PathVisio es una herramienta de biología gratuita y de código abierto para Linux. Se utiliza para dibujar, editar y analizar vías biológicas. Tiene muchas características útiles integradas con el paquete. Los usuarios también pueden instalar funciones adicionales a través de complementos. Esta herramienta se basa en Java, y es por eso que se puede instalar fácilmente en cualquier plataforma, incluida Linux.

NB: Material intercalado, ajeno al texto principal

(* ===== verification/ServerProcessSpec.v ===== *)
(** The process of the server does what [Server] says: every run of it is a run of
    [server_step], and it goes on for ever, unless saving throws.

    [program_ok] relates the memory of the program to the slots of the server: the
    operations that wait, their sockets and their connections.  Every part of a handler
    keeps it, and so does every round of the loop. *)

From S2P Require Import Prelude.
From S2P Require Import ObjectRepr.
From S2P Require Import FileSystem.
From S2P Require Import Requests.
From S2P Require Import AsioError.
From S2P Require Import Connecting.
From S2P Require Import Connection.
From S2P Require Import ConnectionSpec.
From S2P Require Import Server.
From S2P Require Import Buffers.
From S2P Require Import ConsumingBuffers.
From S2P Require Import SocketOps.
From S2P Require Import ReadWrite.
From S2P Require Import SocketSpec.
From S2P Require Import SocketStream.
From S2P Require Import SocketStreamSpec.
From S2P Require Import Scheduler.
From S2P Require Import EpollReactor.
From S2P Require Import IoContext.
From S2P Require Import ReactorSpec.
From S2P Require Import IoContextSpec.
From S2P Require Import ResultsSpec.
From S2P Require Import Worlds.
From S2P Require Import SocketService.
From S2P Require Import SocketServiceSpec.
From S2P Require Import EpollSockets.
From S2P Require Import ConnectionIO.
From S2P Require Import ServerProcess.
From S2P Require Import ServerAnswers.
From S2P Require Import ServerStory.

(** * Sockets *)

(** An open socket is known to the reactor, and a stream. *)
Definition held (live : gmap positive Z) (b : base_implementation) : Prop :=
  if is_open b then
    (exists p, reactor_data_ b = Some p /\ live !! p = Some (socket_ b)) /\
    has (state_ b) stream_oriented = true
  else state_ b = 0.

(** The sockets of a program, the acceptor's and those of the connections: no two have
    the same state of the reactor. *)
Record sockets_ok (live : gmap positive Z) (at_ : option nat -> option base_implementation) : Prop := {
  so_held x b : at_ x = Some b -> held live b;
  so_apart x y b b' : at_ x = Some b -> at_ y = Some b' -> is_open b = true -> is_open b' = true ->
    reactor_data_ b = reactor_data_ b' -> x = y
}.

15. PathVisio - Herramientas de biología para Linux

Características clave de PathVisio

  • Herramientas avanzadas de dibujo y anotación para rutas.
  • Incluso puede analizar diferentes tipos de vías biológicas.
  • PathVisio tiene integración integrada con WikiPathways para facilitar la publicación.
  • La herramienta de código abierto Cytoscape se puede integrar fácilmente con esta herramienta.
  • Se puede integrar con otros lenguajes de programación a través de PathVisioRPC.

Obtener PathVisio

Pensamientos finales


Como puede ver, existen numerosas herramientas para los diferentes fines necesarios en el campo de la biología. La biología es un vasto campo de conocimiento e investigación. Por lo tanto, es obvio que no necesitará usar todas las herramientas mencionadas anteriormente. Si prueba esta lista curada de software de biología de Linux, sabrá cuál se adapta mejor a sus trabajos. Y, si tiene algún software favorito en esta categoría, puede informar a los demás comentando a continuación.